» **Task item**
The expected output is exactly the lines below, starting at the line with "Proof. unfold publish_send_logs_response, _publish_response." and ending at the line with "Proof. unfold _publish_simple_status, _publish_status.", both included; no other line belongs in it.

· · · · ·

(** the reconciliation at the start makes exactly the calls of the plan, in the
    order of the registry, up to the first error; the plan has every table and
    column the destination lacks.  It returns only when all calls did. *)
Theorem reconcile_effect s :
  match update_destination_schema s with
  | (inl (CnSchema _), s') => cs_driver s' = cs_driver s \/
      exists schema g dest d0 l, reg_get_latest_schema (cs_registry s) = (inr schema, g) /\
        drv_get_destination_schema (cs_driver s) = (inr dest, d0) /\
        l `prefix_of` migration_plan dest schema /\ migrate_all l d0 = (inr tt, cs_driver s')
  | (inl (CnDriver e), s') => drv_get_destination_schema (cs_driver s) = (inl e, cs_driver s') \/
      exists schema g dest d0, reg_get_latest_schema (cs_registry s) = (inr schema, g) /\
        drv_get_destination_schema (cs_driver s) = (inr dest, d0) /\
        migrate_all (migration_plan dest schema) d0 = (inl e, cs_driver s')
  | (inl _, _) => False
  | (inr _, s') => exists schema g dest d0, reg_get_latest_schema (cs_registry s) = (inr schema, g) /\
      drv_get_destination_schema (cs_driver s) = (inr dest, d0) /\ plan_complete dest schema /\
      migrate_all (migration_plan dest schema) d0 = (inr tt, cs_driver s')
  end.
Proof.
  unfold update_destination_schema, mbind, M_bind, on_registry, on_driver.
  destruct (reg_get_latest_schema (cs_registry s)) as [[e|schema] g] eqn:Eg; [by left|]. simpl.
  destruct (drv_get_destination_schema (cs_driver s)) as [[e|dest] d0] eqn:Ed; [by left|]. simpl.
  pose proof (update_all_effect dest schema (cs_set_driver d0 (cs_set_registry g s))) as H.
  destruct (for_each (update_one dest) schema _) as [[e|[]] s'].
  - destruct e; try done; right; [|by exists schema, g, dest, d0].
    destruct H as (l & Hl & E). by exists schema, g, dest, d0, l.
  - exists schema, g, dest, d0. split_and!; [done|done|apply migration_plan_complete|done].
Qed.
End reconcile.

(** ** Running and pausing *)

Section lifecycle.
Context {W D R : Type} `{!Nats W} `{!Driver D} `{!Registry R}.
Notation CS := (@CS W D R).
Implicit Type s : CS.

(** between the calls of its methods: the subscription and its task go together,
    and a paused consumer has neither *)
Definition consumer_ok s : Prop :=
  cs_consuming s = cs_psub s /\ (cs_paused s = true -> cs_psub s = false) /\
  (cs_tasks s = true -> cs_running s = true).
(* ===== verification/FetchLoop.v ===== *)
(** * The fetch loop and its queue: eds/consumer/consumer.py

    The consume task pulls batches from the stream and puts their messages into a
    bounded queue; the drain loop of [Bufferer] takes them out.  [pause] and
    [stop] cancel the task, a graceful [stop] then puts the sentinel [None].  The
    tasks share the queue only, so an execution is a list of acts, one for each
    moment at which the event loop runs one of them; an act that is not possible
    in a state has no successor.  The record also keeps what was fetched, taken
    and dropped, and the two counters of the metrics.

    The theorems: what goes into the queue comes out once and in the order of the
    stream; a broker that keeps to [max_ack_pending] never finds the queue full,
    so that a cancelled task holds no message; a graceful stop ends with every
    message acknowledged unless a step failed; the gauge of pending events counts
    the messages in the queue and in the batch. *)
From stdpp Require Import base tactics list option numbers sets strings.
From S2P Require Import Prelude PyStr PyDict PyFloat GoJson Schema DbChange Interfaces ConsumerConfig Consumer BatchProcessor ConsumerSafety Bufferer.

(** what a pull returns *)
Inductive pulled : Type := Messages (l : list Msg) | TimedOut | FetchError.

(** the consume task: none, waiting for [fetch], waiting for room to put [m] with
    the rest of its batch to follow *)
Inductive producer : Type := NoTask | Fetching | Putting (m : Msg) (rest : list Msg).

Record FL := mk_fl {
  fl_queue : list item;
  fl_producer : producer;
  fl_stopping : bool;
  fl_sentinel : bool;          (** the sentinel was put *)
  fl_counted : nat;            (** calls of [pending_events_inc] and of [total_events_inc] *)
  fl_fetched : list Msg;
  fl_taken : list item;
  fl_dropped : list Msg        (** fetched, and not put when the task was cancelled *)
}.

Definition fl_set_queue q (s : FL) : FL :=
  mk_fl q (fl_producer s) (fl_stopping s) (fl_sentinel s) (fl_counted s) (fl_fetched s) (fl_taken s) (fl_dropped s).
Definition fl_set_producer p (s : FL) : FL :=
  mk_fl (fl_queue s) p (fl_stopping s) (fl_sentinel s) (fl_counted s) (fl_fetched s) (fl_taken s) (fl_dropped s).
Definition fl_count (s : FL) : FL :=
  mk_fl (fl_queue s) (fl_producer s) (fl_stopping s) (fl_sentinel s) (S (fl_counted s)) (fl_fetched s) (fl_taken s) (fl_dropped s).
Definition fl_log_fetched l (s : FL) : FL :=
  mk_fl (fl_queue s) (fl_producer s) (fl_stopping s) (fl_sentinel s) (fl_counted s) (fl_fetched s ++ l) (fl_taken s) (fl_dropped s).
Definition fl_put i (s : FL) : FL := fl_set_queue (fl_queue s ++ [i]) s.

Definition fresh_fl : FL := mk_fl [] NoTask false false 0 [] [] [].

Inductive fl_act : Type :=
| Pull (r : pulled)   (** [fetch] answers *)
| Room                (** the put that waited goes on *)
| Take                (** the drain loop takes an item *)
| Pause | Unpause | Stop
| PutSentinel.

(** where the sentinel is *)
Lemma sentinel_last (l : list Msg) (taken queue : list item) (b : bool) :
  taken ++ queue = (Some <$> l) ++ (if b then [None] else []) -> None ∈ taken -> queue = [] /\ b = true.
Proof.
  intros Hl Hn. destruct b; [|].
  - split; [|done]. destruct queue as [|i queue] using rev_ind; [done|]. rewrite app_assoc in Hl. apply app_inj_tail in Hl as [Hl _].
    assert ((None : item) ∈ Some <$> l) as H by (rewrite <- Hl; set_solver). by apply list_elem_of_fmap in H as (? & ? & ?).
  - rewrite app_nil_r in Hl. assert ((None : item) ∈ Some <$> l) as H by (rewrite <- Hl; set_solver). by apply list_elem_of_fmap in H as (? & ? & ?).
Qed.

Section fetch_loop.
Context (cfg : ConsumerConfig).

(** [asyncio.Queue(maxsize=config.effective_max_ack_pending())] *)
Definition queue_full (s : FL) : bool := effective_max_ack_pending cfg <=? Z.of_nat (length (fl_queue s)).

(** [for m in msgs]: a put on a full queue waits *)
Fixpoint put_all (l : list Msg) (s : FL) : FL :=
  match l with
  | [] => fl_set_producer Fetching s
  | m :: rest =>
      let s := fl_count s in
      if queue_full s then fl_set_producer (Putting m rest) s else put_all rest (fl_put (Some m) s)
  end.

(** an answer of [fetch]: only messages change anything *)
Definition _consume_loop (r : pulled) (s : FL) : FL :=
  match r with
  | Messages l => put_all l (fl_log_fetched l s)
  | TimedOut | FetchError => s
  end.

(** [_consume_task.cancel()], and the end of the task *)
Definition cancel (s : FL) : FL :=
  mk_fl (fl_queue s) NoTask (fl_stopping s) (fl_sentinel s) (fl_counted s) (fl_fetched s) (fl_taken s)
    (fl_dropped s ++ match fl_producer s with Putting m rest => m :: rest | _ => [] end).

Definition fl_step (a : fl_act) (s : FL) : option FL :=
  match a, fl_producer s with
  | Pull r, Fetching => Some (_consume_loop r s)
  | Room, Putting m rest => if queue_full s then None else Some (put_all rest (fl_put (Some m) s))
  | Take, _ =>
      match fl_queue s with
      | i :: q => Some (mk_fl q (fl_producer s) (fl_stopping s) (fl_sentinel s) (fl_counted s) (fl_fetched s) (fl_taken s ++ [i]) (fl_dropped s))
      | [] => None
      end
  | Pause, _ => Some (cancel s)
  | Unpause, NoTask => if fl_stopping s then None else Some (fl_set_producer Fetching s)
  | Stop, _ =>
      if fl_stopping s then None
      else Some (let s := cancel s in mk_fl (fl_queue s) (fl_producer s) true (fl_sentinel s) (fl_counted s) (fl_fetched s) (fl_taken s) (fl_dropped s))
  | PutSentinel, _ =>
      if negb (fl_stopping s) || fl_sentinel s || queue_full s then None
      else Some (let s := fl_put None s in mk_fl (fl_queue s) (fl_producer s) (fl_stopping s) true (fl_counted s) (fl_fetched s) (fl_taken s) (fl_dropped s))
  | _, _ => None
  end.

Fixpoint fl_run (acts : list fl_act) (s : FL) : option FL :=
  match acts with
  | [] => Some s
  | a :: acts => s' ← fl_step a s; fl_run acts s'
  end.

(** *** The order of the queue *)

Definition in_hand (s : FL) : list Msg := match fl_producer s with Putting m rest => m :: rest | _ => [] end.
Definition messages (l : list item) : list Msg := omap id l.

Lemma messages_some l : messages (Some <$> l) = l.
Proof. induction l as [|m l IH]; simpl; [done|]. by f_equal. Qed.

(** the messages on their way: taken, queued, in the hand of the task *)
Definition moved (s : FL) : list Msg := messages (fl_taken s) ++ messages (fl_queue s) ++ in_hand s.

(** [l] is what is left of [all] without some messages, which are [gone] *)
Definition minus (all l gone : list Msg) : Prop := l `sublist_of` all /\ all ≡ₚ l ++ gone.
(** the other tasks since the last wake *)
Definition background (w : wake) (c : CS) : CS :=
  let '(world, d, r) := wk_work w (cs_world c, cs_driver c, cs_registry c) in
  let c := cs_set_registry r (cs_set_driver d (cs_set_world world c)) in
  match wk_self_stop w with
  | NoStop => c
  | StopBegun => cs_set_stopping c
  | StopDone => (stop c).2
  end.

(** *** The loop *)

Definition do_control (cmd : control) : WM bool :=
  match cmd with
  | CtlRestart => _ ← modify (ws_set_code EXIT_RESTART); _ ← stop_consumer; _ ← modify ws_drop_consumer; mret true
  | CtlShutdown => _ ← stop_consumer; _ ← modify ws_drop_consumer; mret true
  | CtlPause => r ← call_consumer pause; _ ← must r; mret false
  | CtlUnpause => r ← call_consumer unpause; _ ← must r; mret false
  end.

(** one turn: is the run complete?  A wake without a cause is the shutdown
    signal. *)
Definition turn (w : wake) : WM bool :=
  _ ← modify (fun s : WS => ws_set_consumer (background w (ws_consumer s)) s);
  match wk_control w with
  | Some cmd => do_control cmd
  | None =>
      if wk_fatal w then _ ← modify (ws_set_code EXIT_ERROR); mret true
      else if wk_disconnected w then _ ← modify (ws_set_code EXIT_NATS_DISCONNECTED); mret true
      else mret true
  end.

(** [true]: complete; [false]: still running *)
Fixpoint turns (wakes : list wake) : WM bool :=
  match wakes with
  | [] => mret false
  | w :: rest => done ← turn w; if done : bool then mret true else turns rest
  end.

(** the consumer is made in the first turn; a failure ends the loop *)
Definition main_loop (wakes : list wake) : WM bool :=
  r ← call_consumer (_ ← create set_session_id url credentials cfg has_registry validator; start);
  match r with
  | inl _ => _ ← stop_consumer; _ ← modify (ws_set_code EXIT_ERROR); _ ← modify ws_drop_consumer; mret true
  | inr _ => turns wakes
  end.

(** the [finally] *)
Definition clean_up (has_sink : bool) : WM unit :=
  has ← gets ws_has_consumer;
  _ ← (if has : bool then stop_consumer else mret tt);
  s ← gets (fun s : WS => s);
  let '(r, d) := driver_stop (cs_driver (ws_consumer s)) in
  _ ← modify (ws_set_consumer (cs_set_driver d (ws_consumer s)));
  match r with
  | inl _ => raise Panic
  | inr _ =>
      _ ← modify (ws_log DDriver);
      _ ← modify (ws_log DTracker);
      _ ← modify (ws_log DServer);
      if has_sink then modify (ws_log DSink) else mret tt
  end.

(** *** The process *)

(** [None]: the setup is complete *)
Definition setup_code (f : setup_facts) : option Z :=
  if negb (su_sink_ok f) then Some EXIT_INCORRECT_USAGE
  else if negb (su_has_creds f) && negb (is_localhost (su_nats_url f)) then Some EXIT_INCORRECT_USAGE
  else if negb (su_validator_ok f) then Some EXIT_ERROR
  else if negb (su_tracker_ok f) then Some EXIT_INCORRECT_USAGE
  else if negb (su_driver_ok f) then Some EXIT_INCORRECT_USAGE
  else if negb (su_server_ok f) then Some EXIT_ERROR
  else None.

(** the loop and its clean-up, which runs also when an exception leaves the
    loop; [None]: still running.  An exception ends the process with the code of
    a panic (eds/cmd/root.py, [main]). *)
Definition run_loop (has_sink : bool) (wakes : list wake) (s : WS) : option Z * WS :=
  match main_loop wakes s with
  | (inr false, s1) => (None, s1)
  | (inr true, s1) =>
      match clean_up has_sink s1 with
      | (inl _, s2) => (Some EXIT_PANIC, s2)
      | (inr _, s2) => (Some (ws_exit_code s2), s2)
      end
  | (inl _, s1) => (Some EXIT_PANIC, (clean_up has_sink s1).2)
  end.

Definition fresh_worker (w : W) (d : D) (r : R) : WS := mk_ws (fresh_consumer w d r) true EXIT_SUCCESS [].

Definition run_fork (f : setup_facts) (has_sink : bool) (wakes : list wake) (s : WS) : option Z * WS :=
  match setup_code f with
  | Some code => (Some code, s)
  | None => run_loop has_sink wakes s
  end.
End worker.
Arguments WS : clear implicits.

(** ** How a run ends *)

(** the specification: the code of the wake that ends a run *)
Definition ending {St} (w : wake St) : option Z :=
  match wk_control w with
  | Some CtlRestart => Some EXIT_RESTART
  | Some CtlShutdown => Some EXIT_SUCCESS
  | Some CtlPause | Some CtlUnpause => None
  | None => Some (if wk_fatal w then EXIT_ERROR else if wk_disconnected w then EXIT_NATS_DISCONNECTED else EXIT_SUCCESS)
  end.

(** no stop of the consumer's own is cut off by the end of the run *)
Definition calm {St} (wakes : list (wake St)) : Prop := Forall (fun w => wk_self_stop w <> StopBegun) wakes.

Section ends.
Context {W D R : Type} `{!Nats W} `{!Driver D} `{!Registry R}.
Context (set_session_id : pystr -> D -> D) (url credentials : pystr) (cfg : ConsumerConfig) (has_registry : bool)
  (validator : option (DBChangeEvent -> validation)) (driver_stop : method D unit unit).
Notation CS := (@CS W D R).
Notation WS := (WS W D R).
Notation wake := (wake (W * D * R)).
Notation main_loop := (main_loop set_session_id url credentials cfg has_registry validator).
Notation run_loop := (run_loop set_session_id url credentials cfg has_registry validator driver_stop).
Implicit Type s : WS.

(** a consumer that stopped is settled *)
Definition clean (c : CS) : Prop := cs_stopping c = true -> settled c = true.

Lemma stop_clean c : clean c -> clean (stop c).2 /\ settled (stop c).2 = true.
Proof.
  intros H. assert (settled (stop c).2 = true) as Hs; [|split; [by intros _|done]].
  destruct (stop_result c) as [w ->]. simpl. destruct (cs_stopping c) eqn:E; [by apply H|]. unfold settled.
  by destruct (cs_tasks c) eqn:Et; simpl; rewrite ?Et.
Qed.

Lemma pause_clean c : clean c -> clean (pause c).2.
Proof. intros H. by destruct (pause_result c) as [w ->]. Qed.

Lemma unpause_clean c : clean c -> clean (unpause c).2.
Proof.
  intros H. pose proof (unpause_cases c) as Hc. destruct (cs_psub c); [by rewrite Hc|].
  by destruct Hc as [[w ->]|[w ->]].
Qed.

Lemma start_clean (c : CS) : cs_stopping c = false -> cs_stopping (start c).2 = false.
Proof.
  intros H. unfold start, mbind, M_bind, gets, modify. destruct (cs_running c); [done|].
  pose proof (unpause_cases (cs_set_running c)) as Hc. destruct (cs_psub (cs_set_running c)); [by rewrite Hc|].
  by destruct Hc as [[w ->]|[w ->]].
Qed.
Lemma sessions_watched rounds : triple (watched Idle) (sessions pl rounds) (fun _ => watched Idle) over.
Proof.
  assert (forall Q : unit -> CP -> Prop, triple (watched Idle) (raise Fatal) Q over) as Hraise.
  { intros Q. apply triple_raise. intros s Hs. by exists Idle. }
  induction rounds as [|r rounds IH]; cbn [sessions]; apply triple_gets_bind; intros failures; (eapply triple_pre; [|by intros s [H _]]);
    (destruct (failures <? MAX_FAILURES); [|done]).
  - by apply triple_ret.
  - eapply triple_bind; [apply session_watched|]. by intros [].
Qed.
End monitor.

(** *** How a run ends *)

Section ends.
Context (pl : plan).

(** does the round get as far as the worker, when the server is configured? *)
Definition reached (r : round) : bool :=
  match rd_start r with
  | Started _ has_credential => has_credential && rd_creds_ok r && match rd_runner r with RunnerUp => true | RunnerNatsError => false | RunnerOtherError => rd_stop_ok r end
  | _ => false
  end.

(** the rounds that count as failures, among those after which the loop goes on *)
Definition failed (r : round) : bool :=
  reached r &&
  match rd_fork r with
  | None => true
  | Some res => negb (fr_exit_code res =? EXIT_RESTART) && negb (fr_exit_code res =? EXIT_NATS_DISCONNECTED)
  end.
(** the import process runs once, with the arguments, and its answer decides *)
Lemma run_import_quiet url schema_only validate_only job_id s : cn_no_restart cn = false ->
  exists r w l, _run_import url schema_only validate_only job_id s =
      (inr r, mk_ctx w (cx_driver_url s) (cx_configured s) (cx_session_id s) (cx_session_dir s) (cx_fork_running s) (cx_event s)
                (cx_jobs s) (cx_trace s ++ l)) /\ forallb aside l = true /\
    is_success r = negb (refused (h_import (import_args url schema_only validate_only job_id) (cx_world s)).1) /\
    (is_validated r = true -> is_success r = true).
Proof.
  intros Hn. unfold _run_import. set (args := import_args _ _ _ _). unfold mbind, M_bind, try_call.
  destruct (h_import args (cx_world s)) as [[e|result] w] eqn:E; simpl.
  - eexists _, w, [CImport args]. by split_and!.
  - rewrite Hn. destruct (fr_exit_code result =? EXIT_SUCCESS) eqn:E0.
    { eexists _, w, [CImport args]. split_and!; [done|done| |done]. bool_prop. by rewrite E0. }
    destruct (fr_exit_code result =? EXIT_INCORRECT_USAGE); [by eexists _, w, [CImport args]|].
    destruct (quiet_upload_outputs (cx_log (CImport args) (cx_set_world w s))) as (path & w' & l & El & Hl).
    rewrite El. eexists _, w', (CImport args :: l). simpl. rewrite <- app_assoc. by split_and!.
Qed.

Definition controls (s : Ctx) : list call := filter (fun c => is_control c = true) (cx_trace s).

Lemma controls_aside l : forallb aside l = true -> filter (fun c => is_control c = true) l = [].
Proof.
  induction l as [|c l IH]; [done|]. simpl. intros [Hc Hl]%andb_true_iff. unfold aside in Hc.
  rewrite filter_cons_False; [by apply IH|]. by destruct (is_control c).
Qed.

(** a request to the worker, when it runs *)
Lemma control_result path s :
  exists r w, control_when_running path s =
    (inr r, mk_ctx w (cx_driver_url s) (cx_configured s) (cx_session_id s) (cx_session_dir s) (cx_fork_running s) (cx_event s)
              (cx_jobs s) (cx_trace s ++ if cx_fork_running s then [CControl path] else [])).
Proof.
  unfold control_when_running, _control_get, try_call, mbind, M_bind, gets. destruct (cx_fork_running s) eqn:E.
  - destruct (h_control path (cx_world s)) as [r w]. simpl. eexists _, w. unfold cx_log, cx_set_world. simpl. by rewrite E.
  - eexists _, (cx_world s). rewrite app_nil_r. destruct s. simpl in *. by subst.
Qed.

Lemma restart_result s :
  exists w, restart s =
    (inr tt, mk_ctx w (cx_driver_url s) (cx_configured s) (cx_session_id s) (cx_session_dir s) (cx_fork_running s) (cx_event s)
              (cx_jobs s) (cx_trace s ++ if cx_fork_running s then [CControl (u"restart")] else [])).
Proof.
  unfold restart, _control_get, try_call, mbind, M_bind, gets. destruct (cx_fork_running s) eqn:E.
  - destruct (h_control (u"restart") (cx_world s)) as [r w]. exists w. unfold cx_log, cx_set_world. simpl. by rewrite E.
  - exists (cx_world s). rewrite app_nil_r. destruct s. simpl in *. by subst.
Qed.

(** an import pauses the running worker, runs the import process once, and then
    restarts the worker, or lets an unconfigured server start its first one:
    whatever the outcome of the import, unless its arguments were refused. *)
Theorem import_resumes job s : cn_no_restart cn = false ->
  exists resp s' w, import_action job s = (inr resp, s') /\
    ir_success resp = negb (refused (h_import (import_args (cx_driver_url s) (negb (ij_backfill job)) false (ij_job_id job)) w).1) /\
    controls s' = controls s ++ (if cx_fork_running s then [CControl (u"pause")] else []) ++
      (if ir_success resp && cx_configured s && cx_fork_running s then [CControl (u"restart")] else []) /\
    cx_event s' = cx_event s || (ir_success resp && negb (cx_configured s)).
Proof.
  intros Hn. destruct (control_result (u"pause") s) as (r0 & w0 & E0). unfold import_action.
  rewrite (bind_inr _ _ _ _ _ E0). unfold mbind at 1, M_bind at 1, gets at 1.
  set (s1 := mk_ctx w0 _ _ _ _ _ _ _ _). change (cx_driver_url s1) with (cx_driver_url s).
  destruct (run_import_quiet (cx_driver_url s) (negb (ij_backfill job)) false (ij_job_id job) s1 Hn) as (r & w & l & E & Hl & Hs & _).
  rewrite (bind_inr _ _ _ _ _ E). unfold mbind at 1, M_bind at 1, gets at 1. change (cx_world s1) with w0 in Hs.
  set (s2 := mk_ctx w _ _ _ _ _ _ _ _).
  assert (controls s2 = controls s ++ (if cx_fork_running s then [CControl (u"pause")] else [])) as Hc2.
  { unfold controls, s2. simpl. rewrite filter_app, (controls_aside l Hl), app_nil_r, filter_app. by destruct (cx_fork_running s). }
  destruct (refused _) eqn:Er; simpl in Hs; rewrite Hs; simpl.
  - eexists _, s2, w0. split; [reflexivity|]. rewrite Er. simpl. split_and!; [done|by rewrite app_nil_r|by rewrite orb_false_r].
  - unfold mbind, M_bind, gets. change (cx_configured s2) with (cx_configured s). destruct (cx_configured s).
    + destruct (restart_result s2) as (w2 & E2). rewrite E2. eexists _, _, w0. split; [reflexivity|]. simpl. rewrite Er. simpl.
      split_and!; [done| |by rewrite orb_false_r]. 
      transitivity (controls s2 ++ filter (fun c => is_control c = true) (if cx_fork_running s then [CControl (u"restart")] else []));
        [apply filter_app|]. rewrite Hc2, <- app_assoc. by destruct (cx_fork_running s).
    + eexists _, _, w0. split; [reflexivity|]. simpl. rewrite Er. simpl.
      split_and!; [done| |by rewrite orb_true_r]. change (controls s2 = controls s ++ (if cx_fork_running s then [CControl (u"pause")] else []) ++ []). by rewrite Hc2, app_nil_r.
Qed.

(** an accepted configuration stores the url and uses it for the next worker; one
    that is not accepted changes neither. *)
Theorem configure_effect url backfill s : cn_no_restart cn = false ->
  exists resp s' l, configure url backfill s = (inr resp, s') /\ cx_trace s' = cx_trace s ++ l /\
    cx_driver_url s' = (if cf_success resp then url else cx_driver_url s) /\
    filter (fun c => is_config c = true) l = (if cf_success resp then [CConfig (u"url") url] else []) /\
    cf_masked_url resp = (if cf_success resp then mask_url url else None).
Proof.
  intros Hn. unfold configure. destruct (run_import_quiet url false true [] s Hn) as (r & w & l & E & Hl & Hs & Hv).
  rewrite (bind_inr _ _ _ _ _ E). set (s1 := mk_ctx w _ _ _ _ _ _ _ _).
  assert (filter (fun c => is_config c = true) l = []) as Hcl.
  { clear -Hl. induction l as [|c l IH]; [done|]. simpl in Hl. apply andb_true_iff in Hl as [Hc Hl]. unfold aside in Hc.
    rewrite filter_cons_False; [by apply IH|]. destruct (is_config c); [|done]. by rewrite andb_false_r in Hc. }
  destruct (is_validated r) eqn:Ev.
  - rewrite (Hv eq_refl). simpl. unfold try_call. unfold mbind, M_bind, gets, modify. simpl.
    destruct (h_set_config (u"url") url w) as [rc wc]. simpl.
    destruct (cx_configured s) eqn:Ec.
    + eexists _, _, (l ++ [CConfig (u"url") url]). split; [reflexivity|]. simpl. rewrite <- app_assoc, filter_app, Hcl. by split_and!.
    + set (s2 := cx_set_url url _). destruct (restart_result s2) as (w2 & E2). rewrite E2. simpl.
      eexists _, _, (l ++ [CConfig (u"url") url] ++ if cx_fork_running s then [CControl (u"restart")] else []). split; [reflexivity|].
      simpl. rewrite <- !app_assoc, !filter_app, Hcl. split_and!; try done. by destruct (cx_fork_running s).
  - rewrite andb_false_r. unfold mbind, M_bind, gets. simpl. eexists _, _, l. split; [reflexivity|]. simpl. by rewrite Hcl.
Qed.

(** *** Answers *)

(** the replies among the calls, with what the broker said *)
Definition sent_replies (l : list call) : list (pystr * bool) :=
  omap (fun c => match c with CRespond text sent => Some (text, sent) | _ => None end) l.

(** a computation that returns, having made these replies *)
Definition replies (rs : list (pystr * bool)) {A} (m : NM A) : Prop :=
  forall s, exists a s' l, m s = (inr a, s') /\ cx_trace s' = cx_trace s ++ l /\ sent_replies l = rs.

Lemma replies_ret {A} (a : A) : replies [] (mret a).
Proof. intros s. exists a, s, []. by rewrite app_nil_r. Qed.

Lemma replies_gets {A} (f : Ctx -> A) : replies [] (gets f).
Proof. intros s. exists (f s), s, []. by rewrite app_nil_r. Qed.

Lemma replies_modify (f : Ctx -> Ctx) : (forall s, cx_trace (f s) = cx_trace s) -> replies [] (modify f).
Proof. intros H s. exists tt, (f s), []. by rewrite app_nil_r. Qed.

Lemma replies_call {A} c (f : method W pystr A) : match c with CRespond _ _ => False | _ => True end -> replies [] (try_call c f).
Proof.
  intros Hc s. unfold try_call. destruct (f (cx_world s)) as [r w]. eexists r, _, [c]. split; [reflexivity|]. by destruct c.
Qed.

(** one step without a reply, then the rest *)
Lemma replies_then {A B} rs (m : NM A) (f : A -> NM B) : replies [] m -> (forall a, replies rs (f a)) -> replies rs (m ≫= f).
Proof.
  intros Hm Hf s. destruct (Hm s) as (a & s1 & l1 & E1 & T1 & C1). destruct (Hf a s1) as (b & s2 & l2 & E2 & T2 & C2).
  exists b, s2, (l1 ++ l2). unfold mbind, M_bind. rewrite E1. split_and!; [done|by rewrite T2, T1, app_assoc|].
  unfold sent_replies in *. by rewrite omap_app, C1, C2.
Qed.

Ltac silent := repeat first
  [ apply replies_ret | apply replies_gets | (apply replies_modify; reflexivity) | (apply replies_then; [|intros])
  | (apply replies_call; exact I) | case_match ].

Lemma silent_restart : replies [] restart.
Proof. unfold restart, _control_get. silent. Qed.

Lemma silent_control path : replies [] (control_when_running path).
Proof. unfold control_when_running, _control_get. silent. Qed.

Lemma silent_publish sid action kind fs : replies [] (_publish sid action kind fs).
Proof. unfold _publish. silent. Qed.

Lemma silent_logs r : replies [] (publish_send_logs_response r).
Proof. unfold publish_send_logs_response, _publish_response. apply replies_then; [apply silent_publish|intros; apply replies_ret]. Qed.

Lemma silent_status action msg : replies [] (_publish_simple_status action msg).
Proof. unfold _publish_simple_status, _publish_status. apply replies_then; [apply silent_publish|intros; apply replies_ret]. Qed.

Lemma silent_generic action err : replies [] (respond_generically action err).
Proof. unfold respond_generically, _publish_response. apply replies_then; [apply silent_publish|intros; apply replies_ret]. Qed.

· · · · ·

» **Response to the exercise**
Proof. unfold publish_send_logs_response, _publish_response. apply replies_then; [apply silent_publish|intros; apply replies_ret]. Qed.

Lemma silent_status action msg : replies [] (_publish_simple_status action msg).
Proof. unfold _publish_simple_status, _publish_status. apply replies_then; [apply silent_publish|intros; apply replies_ret]. Qed.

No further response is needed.